Consider the following 'imperative' code that prints all values of a list:
val list = List(1, 2, 3, 4)
for (elem <- list) {
println(elem)
}
We can also write this using a higher-order function (or operator) that is defined on List and use the
println
function as its argument:
list.foreach(println)
foreach
will apply this function to every element of the list.
The following 'imperative' code doubles all values of a list and collects the results in a new list:
var result: List[Int] = Nil
for (elem <- list) {
val doubled = elem * 2
result = result :+ doubled
}
result
The collections API has an operator for this, called
map
.
Like foreach
this takes a function as its argument.
list.map(elem => elem * 2) // or, shorter:
list.map(_ * 2)
map
will apply its argument to every element of the list and return a list of the transformed elements.

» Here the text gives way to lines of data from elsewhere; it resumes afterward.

Lemma sum_rank_numerators (ps : list Q) :
  sum_nat (map (fun x => count_le x ps + count_lt x ps + 1) ps)
  = length ps * (length ps + 1).
Proof.
  pose proof (sum_count_swap ps ps) as Hswap.
  assert (Hall : sum_nat (map (fun x => count_lt x ps + count_eq x ps
                                        + count_gt x ps) ps)
                 = length ps * length ps).
  { rewrite (map_ext _ (fun _ => length ps)).
    - apply sum_nat_map_const.
    - intros x. apply count_lt_eq_gt. }
  rewrite !sum_nat_map_add in Hall.
  rewrite (map_ext _ (fun x => count_lt x ps + count_eq x ps
                               + count_lt x ps + 1)).
  - rewrite !sum_nat_map_add, sum_nat_map_const. lia.
  - intros x. rewrite count_le_lt_eq. lia.
Qed.

Lemma Qnat_add (a b : nat) : (Qnat (a + b) == Qnat a + Qnat b)%Q.
Proof. unfold Qnat. now rewrite Nat2Z.inj_add, inject_Z_plus. Qed.

Lemma Qsum_average_ranks (ps l : list Q) :
  (Qsum (map (average_rank ps) l)
   == Qnat (sum_nat (map (fun x => (count_le x ps + count_lt x ps + 1)%nat)
                         l)) / 2)%Q.
Proof.
  induction l as [|x l IH].
  - reflexivity.
  - cbn [map Qsum fold_right]. fold (Qsum (map (average_rank ps) l)).
    rewrite IH. change (sum_nat (?k :: ?r)) with (k + sum_nat r).
    rewrite Qnat_add. unfold average_rank at 1. rewrite Qmake_Qdiv.
    fold (Qnat (count_le x ps + count_lt x ps + 1)).
    change (inject_Z 2) with 2%Q. field.
Qed.

Lemma present_rankdata (ps : list Q) (data : Column) :
  present (map (fun v => match v with
                         | Some x => Some (average_rank ps x)
                         | None => None
                         end) data)
  = map (average_rank ps) (present data).
Proof.
  induction data as [|[x|] data IH]; simpl; now rewrite ?IH.
Qed.

(** X2: whatever the ties, the average ranks of a column add up to
    n (n + 1) / 2, the total of the ordinal ranks 1, ..., n of its n
    ranked cells. *)
Theorem rank_average_total (data : Column) (mask : Filter) :
  (Qsum (present (rank_average data mask))
   == Qnat (length (present (mask_data data mask))
            * (length (present (mask_data data mask)) + 1)) / 2)%Q.
Proof.
  unfold rank_average, rankdata_average. cbv zeta.
  rewrite present_rankdata, Qsum_average_ranks.
  now rewrite sum_rank_numerators.
Qed.

(** ** What the top filter keeps *)

(** The ordinal rank of the cell at row [i]: one more than the larger
    cells and the equal cells of earlier rows. *)
Lemma ordinal_desc_at (ps : list Q) (data : Column) :
  forall i seen x,
    nth_error data i = Some (Some x) ->
    nth_error (rankdata_ordinal_desc ps seen data) i
    = Some (Some (1 + count_gt x ps
                  + (count_eq x seen + count_eq x (present (firstn i data))))).
Proof.
  induction data as [|[y|] data IH]; intros [|i] seen x H; simpl in H;
    try discriminate.
  - inversion H; subst. simpl. unfold count_eq at 2. simpl.
    now rewrite Nat.add_0_r.
  - cbn [rankdata_ordinal_desc nth_error firstn present].
    rewrite (IH i (y :: seen) x H), !count_eq_cons. do 2 f_equal. lia.
  - cbn [rankdata_ordinal_desc nth_error firstn present].
    now rewrite (IH i seen x H).
Qed.

Lemma count_eq_before (data : Column) :
  forall i x,
    nth_error data i = Some (Some x) ->
    count_eq x (present (firstn i data)) < count_eq x (present data).
Proof.
  induction data as [|[y|] data IH]; intros [|i] x H; simpl in H;
    try discriminate.
  - inversion H; subst. simpl. rewrite count_eq_cons.
    rewrite (proj2 (Qeq_bool_iff x x) (Qeq_refl x)).
    unfold count_eq at 1. simpl. lia.
  - cbn [firstn present]. rewrite !count_eq_cons.
    specialize (IH i x H). lia.
  - cbn [firstn present]. now apply IH.
Qed.

Lemma count_eq_earlier (data : Column) (x : Q) :
  forall i j,
    i <= j ->
    count_eq x (present (firstn i data))
    <= count_eq x (present (firstn j data)).
Proof.
  induction data as [|[y|] data IH]; intros [|i] [|j] Hij;
    cbn [firstn present]; try lia.
  - unfold count_eq at 1. simpl. lia.
  - rewrite !count_eq_cons. specialize (IH i j). lia.
  - unfold count_eq at 1. simpl. lia.
  - apply IH. lia.
Qed.

(** When [top N] marks the row at [i]. *)
Lemma top_at (N : nat) (data : Column) (mask : Filter) (i : nat) (x : Q) :
  nth_error (mask_data data mask) i = Some (Some x) ->
  exists b,
    nth_error (top N data mask) i = Some b
    /\ (b = true <->
        count_gt x (present (mask_data data mask))
        + count_eq x (present (firstn i (mask_data data mask))) < N).
Proof.
  intros H. unfold top, rank_ordinal_desc. cbv zeta.
  rewrite nth_error_map, (ordinal_desc_at _ _ i [] x H).
  unfold count_eq at 1. cbn [filter length Nat.add option_map rank_le].
  eexists. split; [reflexivity|].
  rewrite Nat.leb_le. lia.
Qed.

Lemma top_dominates (N : nat) (data : Column) (mask : Filter) (i j : nat)
  (x y : Q) :
  nth_error (mask_data data mask) i = Some (Some x) ->
  nth_error (mask_data data mask) j = Some (Some y) ->
  nth_error (top N data mask) i = Some true ->
  nth_error (top N data mask) j = Some false ->
  (y <= x)%Q /\ ((y == x)%Q -> i < j).
Proof.
  intros Hi Hj Ti Tj.
  destruct (top_at N data mask i x Hi) as (bi & Hbi & Ti').
  destruct (top_at N data mask j y Hj) as (bj & Hbj & Tj').
  rewrite Hbi in Ti. rewrite Hbj in Tj.
  injection Ti as ->. injection Tj as ->.
  assert (Ti'' := proj1 Ti' eq_refl).
  assert (Tj'' : ~ (count_gt y (present (mask_data data mask))
                    + count_eq y (present (firstn j (mask_data data mask)))
                    < N)).
  { intros H. apply Tj' in H. discriminate H. }
  clear Ti' Tj'.
  pose proof (count_eq_before _ j y Hj) as Bj.
  set (ps := present (mask_data data mask)) in *.
  split.
  - destruct (Qlt_le_dec x y) as [Hxy | Hyx]; trivial.
    pose proof (count_gt_above x y ps Hxy). lia.
  - intros E. destruct (Nat.lt_ge_cases i j) as [Hij | Hji]; trivial.
    destruct (counts_tied x y ps E) as (_ & _ & _ & Hg).
    destruct (counts_tied x y (present (firstn i (mask_data data mask))) E)
      as (_ & _ & He & _).
    destruct (counts_tied x y (present (firstn j (mask_data data mask))) E)
      as (_ & _ & He' & _).
    pose proof (count_eq_earlier (mask_data data mask) x j i Hji). lia.
Qed.

(** When a column has no more than [N] ranked cells, [top N] marks
    every one of them, and only them. *)
Lemma top_takes_all (N : nat) (data : Column) (mask : Filter) (i : nat)
  (v : option Q) :
  length (present (mask_data data mask)) <= N ->
  nth_error (mask_data data mask) i = Some v ->
  nth_error (top N data mask) i = Some (is_some v).
Proof.
  intros Hn Hi. destruct v as [x|].
  - destruct (top_at N data mask i x Hi) as (b & Hb & Hiff).
    rewrite Hb. f_equal. apply Hiff.
    pose proof (count_eq_before _ i x Hi).
    pose proof (count_lt_eq_gt x (present (mask_data data mask))).
    lia.
  - now apply nth_error_top_None.
Qed.

(** ** The longs and the scores *)

Lemma nth_error_rank_average_Some (data : Column) (mask : Filter) (i : nat)
  (r : Q) :
  nth_error (rank_average data mask) i = Some (Some r) ->
  exists x,
    nth_error (mask_data data mask) i = Some (Some x)
    /\ r = average_rank (present (mask_data data mask)) x.
Proof.
  unfold rank_average, rankdata_average. cbv zeta. rewrite nth_error_map.
  destruct (nth_error (mask_data data mask) i) as [[x|]|]; simpl;
    try discriminate.
  intros H. exists x. split; trivial. congruence.
Qed.

Lemma rankable_ranked (t : Table) (i : nat) (r : SecurityRecord) :
  nth_error t i = Some r ->
  exists v,
    nth_error (mask_data (qvm t) (universe t)) i = Some v
    /\ is_some v = rankable r.
Proof.
  intros Hr.
  pose proof (f_equal (fun l => nth_error l i) (is_some_qvm t)) as H.
  cbv beta in H. rewrite !nth_error_map, Hr in H.
  destruct (nth_error (mask_data (qvm t) (universe t)) i) as [v|];
    simpl in H; [|discriminate].
  exists v. split; trivial. congruence.
Qed.

(** The raw composite behind a defined composite rank. *)
Lemma qvm_of_composite (t : Table) (i : nat) (q : Q) :
  nth_error (mask_data (qvm t) (universe t)) i = Some (Some q) ->
  exists c,
    nth_error (composite_raw t) i = Some (Some c)
    /\ In c (present (mask_data (composite_raw t) (universe t)))
    /\ q = average_rank (present (mask_data (composite_raw t) (universe t))) c.
Proof.
  intros H. apply nth_error_mask_data_Some in H. destruct H as [H _].
  unfold qvm in H. apply nth_error_rank_average_Some in H.
  destruct H as (c & Hc & ->). exists c. split; [|split; trivial].
  - now apply nth_error_mask_data_Some in Hc.
  - eapply in_present. exact Hc.
Qed.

This is different from foreach
, which does not return anything!
To only select certain elements from a list we can use
filter
,
for example to only get the even numbers from a list:
list.filter(elem => elem % 2 == 0) // or, shorter:
list.filter(_ % 2 == 0)
filter
applies the functional argument (called predicate, as it returns a Boolean
) to each element of the list and returns
a new list with only those elements that satisfy the predicate (i.e. for which it returns true
).
Using basic operators like foreach
, map
and filter
we can create more complex behavior.
For example: "square all odd elements of a list, discarding the even ones and printing each element of the result".
List(1, 2, 3, 4, 5, 6, 7, 8, 9)
.filter(_ % 2 == 1)
.map(x => x * x)
.foreach(println)
Note that we can chain operators in this way because filter
and map
return a new List
themselves.
You cannot continue after foreach
, as this operator returns Unit
.
In the previous section we wrote the function count
which returned the number of characters in a
string that satisfy a predicate. This function does not transform the characters, but rather aggregates them into a single value.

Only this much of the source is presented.